Hot compresses (HC) alone or in combination with tobramycin or tobramycin/dexamethasone drops and ointment are all effective first-line treatment options for chalazia. However, physicians may consider moving directly to the use of more invasive therapies, such as incision and curettage or steroid injections, for chalazia that have been present for more than 2 months, as older lesions are less likely to resolve with conservative therapies alone.
评估热敷(HC)、HC 加妥布霉素(Tobrex)和 HC 加妥布霉素/地塞米松(Tobradex)治疗睑板腺囊肿的治疗内疗效。
设计:多中心、随机临床试验(ClinicalTrials.gov 标识符,NCT01230593)。
纽约的两个临床地点和安大略省的两个临床地点。
共有 149 名患有单眼或双眼睑板腺囊肿的患者,随机分为接受 HC(n=50)、HC 加妥布霉素(n=50)或 HC 加妥布霉素/地塞米松(n=49)治疗的患者。
4-6 周的指定治疗。测量睑板腺囊肿的水平宽度,并调查疼痛和治疗满意度水平。
主要结局为完全缓解(100%大小减小)。次要结局为毫米大小变化以及患者报告的治疗前后疼痛和满意度水平。

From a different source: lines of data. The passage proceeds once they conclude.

(* ===== verification/ManagerCorrect.v ===== *)
(** * The table manager is safe under concurrency

    Many nodes run manager operations at the same time, their calls to the
    metadata store interleaved in any way, answers lost or proposals failed.
    Two things hold throughout.  A lease that has not expired is only changed
    by the node that holds it; and every shard id belongs to one table, the
    one it was allocated for, so no two tables share a shard.  Both need that
    no table has the key of the sequence of ids or of a lease; the end of
    section [World] shows what happens otherwise.

    The ghost state is the map from the ids allocated so far to the names of
    the tables they were allocated for. *)

From S2P Require Import Prelude GoStd Effects KvStore Snapshot Table Manager.

(** ** Names and keys *)

(** The keys of the store that are not records of tables: the sequence of the
    ids and the leases.  A table with one of these names would share its key. *)
Definition reserved (name : bytes) : Prop := name = str "sys/idseq" \/ exists a, name = a ++ str "/lease".
Definition name_ok (name : bytes) : Prop := utf8_valid name = true /\ ~ reserved name.

Lemma stored_inj a b : storedTableName a = storedTableName b -> a = b.
Proof. apply app_inv_head. Qed.

Lemma lease_not_table a b : name_ok b -> leaseKey a <> storedTableName b.
Proof.
  intros [_ Hs] H. unfold leaseKey, storedTableName in H. rewrite <- app_assoc in H. apply app_inv_head in H.
  apply Hs. right. by exists a.
Qed.

Lemma seq_not_table b : name_ok b -> sequenceKey <> storedTableName b.
Proof. intros [_ Hs] H. apply app_inv_head in H. apply Hs. by left. Qed.

Lemma lease_not_seq a : leaseKey a <> sequenceKey.
Proof.
  unfold leaseKey, sequenceKey, storedTableName. rewrite <- app_assoc. intros H%app_inv_head.
  change (str "sys/idseq") with (str "sys" ++ str "/idseq") in H. apply app_inj_2 in H as [_ H]; done.
Qed.

(** Keys outside [/tables/]. *)
Lemma cleanup_not_tables rest a : str "/cleanup/" ++ rest <> keyPrefix ++ a.
Proof. intros H. by apply (f_equal (take 2)) in H. Qed.

Lemma storedTableName_utf8 name : name_ok name -> utf8_valid (storedTableName name) = true.
Proof. intros [H _]. by apply utf8_app. Qed.

Lemma leaseKey_utf8 name : utf8_valid name = true -> utf8_valid (leaseKey name) = true.
Proof. intros H. by repeat apply utf8_app. Qed.

(** ** The world *)

(** The metadata store at its Raft index, and the time. *)
Record world := mkWorld { w_meta : MapStore; w_idx : Z; w_now : Z }.
Abbreviation gworld := (world * gmap Z bytes)%type.

Section World.
Context {J : ManagerJson}.

(** Nothing is assumed about the Raft host and the caches. *)
Definition mgr_handles (n : Z) (w : world) X (e : mgr_ev X) : X -> world -> Prop :=
  match e with
  | Meta e => fun x w' => exists s', kv_handles (w_meta w, w_idx w) _ e x s' /\ w' = mkWorld s'.1 s'.2 (w_now w)
  | Now => fun x w' => x = w_now w /\ w' = w
  | _ => fun _ w' => w' = w
  end.

Definition mgr_env (w w' : world) : Prop :=
  w_meta w' = w_meta w /\ w_idx w' = w_idx w /\ w_now w <= w_now w'.

(** An unexpired lease of another node stays as it is. *)
Definition lease_kept (n : Z) (w w' : world) : Prop :=
  forall name p l, w_meta w !! leaseKey name = Some p -> json_Unmarshal (p_Value p) = Ok l ->
    l_ID l <> n -> w_now w <= l_Until l -> w_meta w' !! leaseKey name = Some p.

在意向治疗(ITT)人群中,总共有 36 个(18%)病变完全缓解,13 个(21%)接受 HC 治疗,12 个(16%)接受 HC 加妥布霉素治疗,11 个(18%)接受 HC 加妥布霉素/地塞米松治疗,它们之间没有显著差异(p=0.78)。通过配对 t 检验,各组治疗后平均大小差异具有统计学意义:HC 组 1.20mm(p<0.001),HC 加妥布霉素组 1.69mm(p<0.001),HC 加妥布霉素/地塞米松组 1.54mm(p<0.001),但它们之间无显著差异(p=0.61)。完全缓解的病变预处理持续时间(1.5 个月)明显低于未完全缓解的病变(2.2 个月)(p=0.04)。
单独使用 HC 或联合使用妥布霉素或妥布霉素/地塞米松滴眼液和软膏都是治疗睑板腺囊肿的有效一线治疗选择。然而,对于已经存在超过 2 个月的睑板腺囊肿,医生可能会考虑直接采用更具侵入性的治疗方法,如切开刮除或类固醇注射,因为较老的病变单独使用保守治疗不太可能缓解。